Communications must be encrypted all the way to the consuming application.
There must be some way to control privacy.
“I don’t want to scare people. We have to be realist for now and look at theoretical growing risk for the future,” said Povey. “If we plan for worst case, it will be too expensive.”
So, a wireless thermostat mustn’t transmit in such a way as to indicate a house is empty – each message it sends must be encrypted in a way that messages change even when the temperature stays the same – but its security key can be written on the back of the enclosure because if someone can read it, they have already broken in.
“Measure the temperature, encrypt, send it over the home network or internet, unpack it, and see the temperature at far end,” said Povey. “We are strongly behind using public key infrastructure [PKI], with a set of keys on the device. It will all be 128bit encryption.”
PKI secures a link using clever maths and a private key at one end of a link and a corresponding public key at the other.
The set of unique private keys, one for normal communications and one for firmware updates, for example, will be burned into the product during manufacture.
Pairing must be easy. Few people are going to type a 128bit hex string off the back of the back of a new thermostat into the central heating controller, but an NFC touch on the controller is easy, as are a bunch of other options – for example a short code that will tell the central heating controller to go to a central website and collect the correct 128bit keys to speak to the thermostat.
“As an industry, we need to get a standard way of using identification [ID] and authentication: standard infrastructure and standard mechanism,” said Povey.
Privacy is hardly an issue for a thermostat, but it is for a smart running machine in a public gym. “At the gym, I might want data to go to my cloud service and to my phone when I am on the running machine, and I may want to share with my coach, and friends through a fitness app. I will accredit with the machine using NFC or tapping in a number,” said Povey. At the same time “the machine will be logging data for the maintenance company, and it may be leased, so the owner might want data for depreciation.” There are many users of data here, and the data has to be anonymous to some of the users.
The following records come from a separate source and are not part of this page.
(* ===== verification/GuestFsProps.v ===== *)
(** * What the file operations on a mounted guest reach

    What is read lies below the root of the guest, whatever links the guest holds; what is
    written does too unless the last component is a link that leads nowhere, which the
    resolution cannot tell from a new file; removing goes through links to their targets. *)
From stdpp Require Import base gmap strings list.
From Stdlib Require Import ZArith Lia Ascii.
From S2P Require Import Prelude RustStr Frame AgentRpc AgentPolicy Words Repair FileOps FileOpsProps GuestFs.

Implicit Types (t : tree) (p q d cur todo : list string).

(** ** The walk with reasons *)
Lemma walk_why_cons t n cur x todo :
  walk_why t n cur (x :: todo) =
  if is_dir t cur then
    if (String.eqb x "" || String.eqb x ".") then walk_why t n cur todo
    else if String.eqb x ".." then walk_why t n (removelast cur) todo
    else match t !! (cur ++ [x]) with
         | Some (Link target) =>
             match n with
             | O => Blocked
             | S n => walk_why t n (if is_absolute target then [] else cur) (pieces target ++ todo)
             end
         | Some _ => walk_why t n (cur ++ [x]) todo
         | None => Missing
         end
  else Blocked.
Proof. by destruct n. Qed.
Lemma walk_why_nil t n cur : walk_why t n cur [] = Reached cur.
Proof. by destruct n. Qed.

(** induction on a walk: on the links left, then on the components. *)
Lemma walk_ind (P : nat → list string → Prop) :
  (∀ n, P n []) →
  (∀ n x todo, P n todo → (∀ m ts, m < n → P m (ts ++ todo)) → P n (x :: todo)) →
  ∀ n todo, P n todo.
Proof.
  intros H0 Hs n. induction n as [n IHn] using lt_wf_ind. intros todo.
  induction todo as [|x todo IH]; [apply H0|]. apply Hs; [done|]. intros m ts Hm. by apply IHn.
Qed.

Lemma walk_why_reached t n todo : ∀ cur p,
  walk_why t n cur todo = Reached p ↔ walk false t n cur todo = Some p.
Proof.
  revert n todo. apply (walk_ind (fun n todo => ∀ cur p,
    walk_why t n cur todo = Reached p ↔ walk false t n cur todo = Some p)).
  - intros n cur p. rewrite walk_why_nil, walk_nil. naive_solver.
  - intros n x todo IH IHl cur p. rewrite walk_why_cons, walk_cons.
    destruct (is_dir t cur); [|done]. destruct (_ || _); [apply IH|]. destruct (String.eqb x ".."); [apply IH|].
    destruct (t !! (cur ++ [x])) as [[]|]; [apply IH|apply IH| |done].
    destruct n as [|n]; [done|]. apply IHl. lia.
Qed.
(** what is missing stays missing with more links, and without empty components. *)
Lemma walk_why_more t n todo : ∀ cur m,
  walk_why t n cur todo = Missing → n ≤ m → walk_why t m cur todo = Missing.
Proof.
  revert n todo. apply (walk_ind (fun n todo => ∀ cur m,
    walk_why t n cur todo = Missing → n ≤ m → walk_why t m cur todo = Missing)).
  - intros n cur m. by rewrite walk_why_nil.
  - intros n x todo IH IHl cur m. rewrite !walk_why_cons. destruct (is_dir t cur); [|done].
    destruct (_ || _); [apply IH|]. destruct (String.eqb x ".."); [apply IH|].
    destruct (t !! (cur ++ [x])) as [[]|]; [apply IH|apply IH| |done].
    destruct n as [|n]; [done|]. intros Hw Hm. destruct m as [|m]; [lia|]. eapply IHl; [|done|]; lia.
Qed.
Lemma walk_why_named t n b : ∀ a cur,
  walk_why t n cur (a ++ b) = Missing → walk_why t n cur (a ++ filter named b) = Missing.
Proof.
  revert b. induction n as [n IHn] using lt_wf_ind.
  intros b a. revert a b. assert (∀ k a b cur, length a + length b ≤ k →
    walk_why t n cur (a ++ b) = Missing → walk_why t n cur (a ++ filter named b) = Missing) as H; [|by eauto].
  induction k as [|k IH]; intros a b cur Hk.
  { destruct a, b; cbn in Hk; try lia. done. }
  destruct a as [|x a].
  - destruct b as [|x b]; [done|]. cbn [app]. rewrite filter_cons.
    destruct (String.eqb x "" || String.eqb x ".") eqn:E.
    + rewrite walk_why_cons, E. assert (¬ named x) as Hn
        by (unfold named; intros Hx; by rewrite <-negb_orb, E in Hx). rewrite decide_False by done.
      destruct (is_dir t cur); [|done]. intros Hw. apply (IH [] b); [cbn in *; lia|done].
    + rewrite decide_True by (unfold named; by rewrite <-negb_orb, E). rewrite !walk_why_cons, E.
      destruct (is_dir t cur); [|done].
      destruct (String.eqb x ".."); [apply (IH [] b); cbn in *; lia|].
      destruct (t !! (cur ++ [x])) as [[]|]; [apply (IH [] b); cbn in *; lia|apply (IH [] b); cbn in *; lia| |done].
      destruct n as [|n']; [done|]. apply IHn. lia.
  - cbn [app]. rewrite !walk_why_cons. destruct (is_dir t cur); [|done].
    destruct (_ || _); [apply IH; cbn in *; lia|]. destruct (String.eqb x ".."); [apply IH; cbn in *; lia|].
    destruct (t !! (cur ++ [x])) as [[]|]; [apply IH; cbn in *; lia|apply IH; cbn in *; lia| |done].
    destruct n as [|n']; [done|]. rewrite !app_assoc. apply IHn. lia.
Qed.
(** a walk in two parts. *)
Lemma walk_why_app t n a b : ∀ cur d,
  walk_why t n cur a = Reached d → ∃ m, m ≤ n ∧ walk_why t n cur (a ++ b) = walk_why t m d b.
Proof.
  revert n a. apply (walk_ind (fun n a => ∀ cur d,
    walk_why t n cur a = Reached d → ∃ m, m ≤ n ∧ walk_why t n cur (a ++ b) = walk_why t m d b)).
  - intros n cur d. rewrite walk_why_nil. intros [= <-]. by exists n.
  - intros n x a IH IHl cur d. cbn [app]. rewrite !walk_why_cons. destruct (is_dir t cur); [|done].
    destruct (_ || _); [apply IH|]. destruct (String.eqb x ".."); [apply IH|].
    destruct (t !! (cur ++ [x])) as [[]|]; [apply IH|apply IH| |done].
    destruct n as [|n]; [done|]. intros Hw. destruct (IHl n (pieces target) ltac:(lia) _ _ Hw) as (m & Hm & E).
    exists m. split; [lia|]. by rewrite <-E, app_assoc.
Qed.
Lemma walk_why_dirs t n d cur todo :
  (∀ q, q `prefix_of` d → is_dir t (cur ++ q) = true) → Forall plain_name d →
  walk_why t n cur (d ++ todo) = walk_why t n (cur ++ d) todo.
Proof.
  revert cur. induction d as [|x d IH]; intros cur Hd Hp; [by rewrite app_nil_r|].
  apply Forall_cons in Hp as [Hx Hp]. cbn [app]. rewrite walk_why_cons.
  pose proof (Hd [] (prefix_nil _)) as H0. rewrite app_nil_r in H0. rewrite H0.
  destruct (plain_name_eqb x Hx) as [-> ->].
  assert (is_dir t (cur ++ [x]) = true) as H1 by (apply (Hd [x]); by exists d).
  pose proof H1 as H1'. unfold is_dir in H1'. destruct (t !! (cur ++ [x])) as [[]|]; try done.
  rewrite IH; [by rewrite <-app_assoc| |done].
  intros q Hq. rewrite <-app_assoc. apply (Hd (x :: q)). by apply prefix_cons.
Qed.
Lemma canonical_prefixes t d q : canonical t d → is_dir t d = true → q `prefix_of` d → is_dir t q = true.
Proof.
  intros (Hb & _) Hd [[|y k] E]; [rewrite app_nil_r in E; by subst|].
  apply (bd_dirs _ _ Hb q y). exists k. by rewrite E, <-app_assoc.
Qed.
Lemma walk_why_at t n d todo :
  canonical t d → is_dir t d = true → walk_why t n [] (d ++ todo) = walk_why t n d todo.
Proof.
  intros Hc Hd. apply (walk_why_dirs t n d []); [|apply Hc]. intros q Hq. by eapply canonical_prefixes.
Qed.

(** ** Candidates *)
Lemma absolute_pieces raw : is_absolute raw = true → ∃ l, pieces raw = "" :: l.
Proof.
  unfold is_absolute, pieces. intros (s & ->)%starts_with_spec. cbn.
  destruct (split_char "/"%char s); eauto.
Qed.
Lemma absolute_components raw : is_absolute raw = true → components raw = filter named (pieces raw).
Proof. intros (l & E)%absolute_pieces. unfold components. by rewrite E. Qed.
Lemma absolute_join root path : is_absolute root = true → is_absolute (path_join root path) = true.
Proof.
  intros Hr. unfold path_join, is_absolute in *. destruct (starts_with "/" path) eqn:E; [done|].
  apply starts_with_spec in Hr as (s & ->). change (is_empty ("/" +:+ s)) with false. cbv iota.
  destruct (ends_with_char "/"%char ("/" +:+ s)); apply starts_with_spec; eexists (s +:+ _); reflexivity.
Qed.

(** where a resolved path can be: at an entry that is no link; at a new entry of a
    directory, or a link there that leads nowhere; or below something missing. *)
Inductive located t p : Prop :=
  | located_at : canonical t p → located t p
  | located_new d x : p = d ++ [x] → canonical t d → is_dir t d = true → plain_name x →
      walk_why t MAX_LINKS [] p = Missing → located t p
  | located_nowhere : p ≠ [] → walk_why t MAX_LINKS [] p = Missing → follow t (removelast p) = None → located t p.

Lemma candidate_located t gp cand p :
  is_dir t [] = true → is_absolute cand = true → candidate_path t gp cand = Ok p → located t p.
Proof.
  intros Hr Ha. unfold candidate_path. destruct (walk_why t MAX_LINKS [] (pieces cand)) as [q| |] eqn:E; [| |done].
  { intros [= <-]. apply located_at. apply walk_why_reached in E.
    eapply walk_canonical; [done|by apply root_canonical|done]. }
  apply (walk_why_named t MAX_LINKS (pieces cand) []) in E. cbn [app] in E. rewrite <-absolute_components in E by done.
  unfold path_parent. destruct (components cand) as [|y l] eqn:Ec; [done|]. rewrite <-Ec in *.
  assert (components cand ≠ []) as Hne by (by rewrite Ec).
  assert (∀ x, path_file_name cand = Some x → components cand = removelast (components cand) ++ [x]) as Hsplit.
  { intros x Hx. unfold path_file_name in Hx. destruct (exists_last Hne) as (k & z & Hk). rewrite Hk in Hx |- *.
    rewrite last_snoc in Hx. rewrite removelast_last. destruct (_ || _); [done|]. by injection Hx as ->. }
  destruct (path_file_name cand) as [x|] eqn:Ex; [|done]. apply file_name_plain in Ex as Hx.
  specialize (Hsplit x eq_refl).
  destruct (walk false t MAX_LINKS [] (removelast (components cand))) as [d|] eqn:Ed.
  2: { intros [= <-]. by apply located_nowhere. }
  intros [= <-].
  assert (canonical t d) as Hcd by (eapply walk_canonical; [done|by apply root_canonical|done]).
  apply walk_why_reached in Ed. rewrite Hsplit in E.
  destruct (walk_why_app t MAX_LINKS (removelast (components cand)) [x] [] d Ed) as (m & Hm & Em).
  rewrite Em in E. apply (walk_why_more _ _ _ _ MAX_LINKS) in E; [|done].
  assert (is_dir t d = true) as Hdir by (rewrite walk_why_cons in E; by destruct (is_dir t d)).
  apply (located_new t (d ++ [x]) d x); try done. by rewrite walk_why_at.
Qed.

(** ** Resolution *)
(** a handle that is mounted at [root]: an absolute path that leads to [base]. *)
Record mounted_at (g : Guestfs) t (base : list string) : Prop := {
  ma_root : is_dir t [] = true;
  ma_base : ∃ root, find_root_mountpoint g = Ok root ∧ is_absolute root = true ∧
    walk false t MAX_LINKS [] (pieces root) = Some base
}.
Lemma resolve_located g t base path p :
  mounted_at g t base → resolve_guest_path g t path = Ok p → located t p ∧ base `prefix_of` p.
Proof.
  intros [Hr (root & Hroot & Ha & Hb)]. unfold resolve_guest_path.
  intros ([] & _ & H)%outcome_bind_Ok. rewrite Hroot in H. cbn [mbind outcome_bind] in H.
  apply outcome_bind_Ok in H as (q & Hq & H). rewrite Hb in H. cbn [mbind outcome_bind] in H.
  destruct (path_starts_with q base) eqn:Es; [|done]. injection H as <-.
  split; [|by apply path_starts_with_spec]. eapply candidate_located; [done| |exact Hq]. by apply absolute_join.
Qed.
Lemma follow_missing t p : walk_why t MAX_LINKS [] p = Missing → follow t p = None.
Proof.
  intros E. unfold follow. destruct (walk false t MAX_LINKS [] p) as [q|] eqn:Ew; [|done].
  apply walk_why_reached in Ew. congruence.
Qed.
(** what is found at a resolved path is there itself. *)
Lemma located_node t p n :
  is_dir t [] = true → located t p → node_at t p = Some n → canonical t p ∧ t !! p = Some n.
Proof.
  intros Hr Hl. unfold node_at. destruct Hl as [Hc|d x _ _ _ _ E%follow_missing|_ E%follow_missing _];
    [|by rewrite E..].
  unfold follow. rewrite walk_canonical_id by done. done.
Qed.

(** ** Operations *)
Lemma gact_bind_eq {A B} (m : gact A) (f : A → gact B) t :
  (m ≫= f) t = match m t with
               | (t, Ok a) => f a t
               | (t, Err e) => (t, Err e)
               | (t, Panic) => (t, Panic)
               end.
Proof. done. Qed.
Lemma gact_bind_Ok {A B} (m : gact A) (f : A → gact B) t t' b :
  (m ≫= f) t = (t', Ok b) ↔ ∃ t1 a, m t = (t1, Ok a) ∧ f a t1 = (t', Ok b).
Proof. rewrite gact_bind_eq. destruct (m t) as [t1 [a|e|]]; naive_solver. Qed.
Lemma resolved_path_eq g path t :
  resolved_path g path t = (t, ensure_ready g ;; resolve_guest_path g t path).
Proof. unfold resolved_path, gask, mbind, gact_bind. by destruct (ensure_ready g). Qed.
Lemma writable_resolved_eq g refusal path t :
  writable_resolved g refusal path t =
  (t, ensure_ready g ;; (if gh_readonly g then Err (GuestPermissionDenied refusal) else Ok ()) ;; resolve_guest_path g t path).
Proof.
  unfold writable_resolved, gask, mbind, gact_bind. destruct (ensure_ready g); [|done..].
  by destruct (gh_readonly g).
Qed.
Lemma resolved_path_Ok g path t t' p :
  resolved_path g path t = (t', Ok p) → t' = t ∧ resolve_guest_path g t path = Ok p.
Proof. rewrite resolved_path_eq. intros [= <- H]. by apply outcome_bind_Ok in H as ([] & _ & H). Qed.
Lemma writable_resolved_Ok g refusal path t t' p :
  writable_resolved g refusal path t = (t', Ok p) →
  t' = t ∧ gh_readonly g = false ∧ resolve_guest_path g t path = Ok p.
Proof.
  rewrite writable_resolved_eq. intros [= <- H]. apply outcome_bind_Ok in H as ([] & _ & H).
  apply outcome_bind_Ok in H as ([] & Hw & H). by destruct (gh_readonly g).
Qed.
To manage webs of privacy, trust is important. In this case, the running machine is the trusted item. By design, it must include mechanisms to gather and disseminate data only to those accredited to see it, and only in the form they are accredited to see.
Accreditation in each case must be via a unigue identifier through a mechanism appropriate to the data type – a running machine is not a bank account or the door to a nuclear power station. Security is fundamental to trust. The running machine is a trusted item, so it must be hack-proof.
How do you manage all this accreditation and security? “Public key encryption,” said Povey.
To implement it, microcontrollers are available with built-in encryption engines. These are not always necessary. “If it is a small amount of data occasionally, a thermometer for example, you can do it all in software. It depends on the amount and type of data. There is also the software-plus-hardware-accelerator option,” said Povey. “It also depends on the encryption standard: DES, triple DES, AES. Probably for IoT, elliptic curve crypto [ECC] is a bit more power efficient.”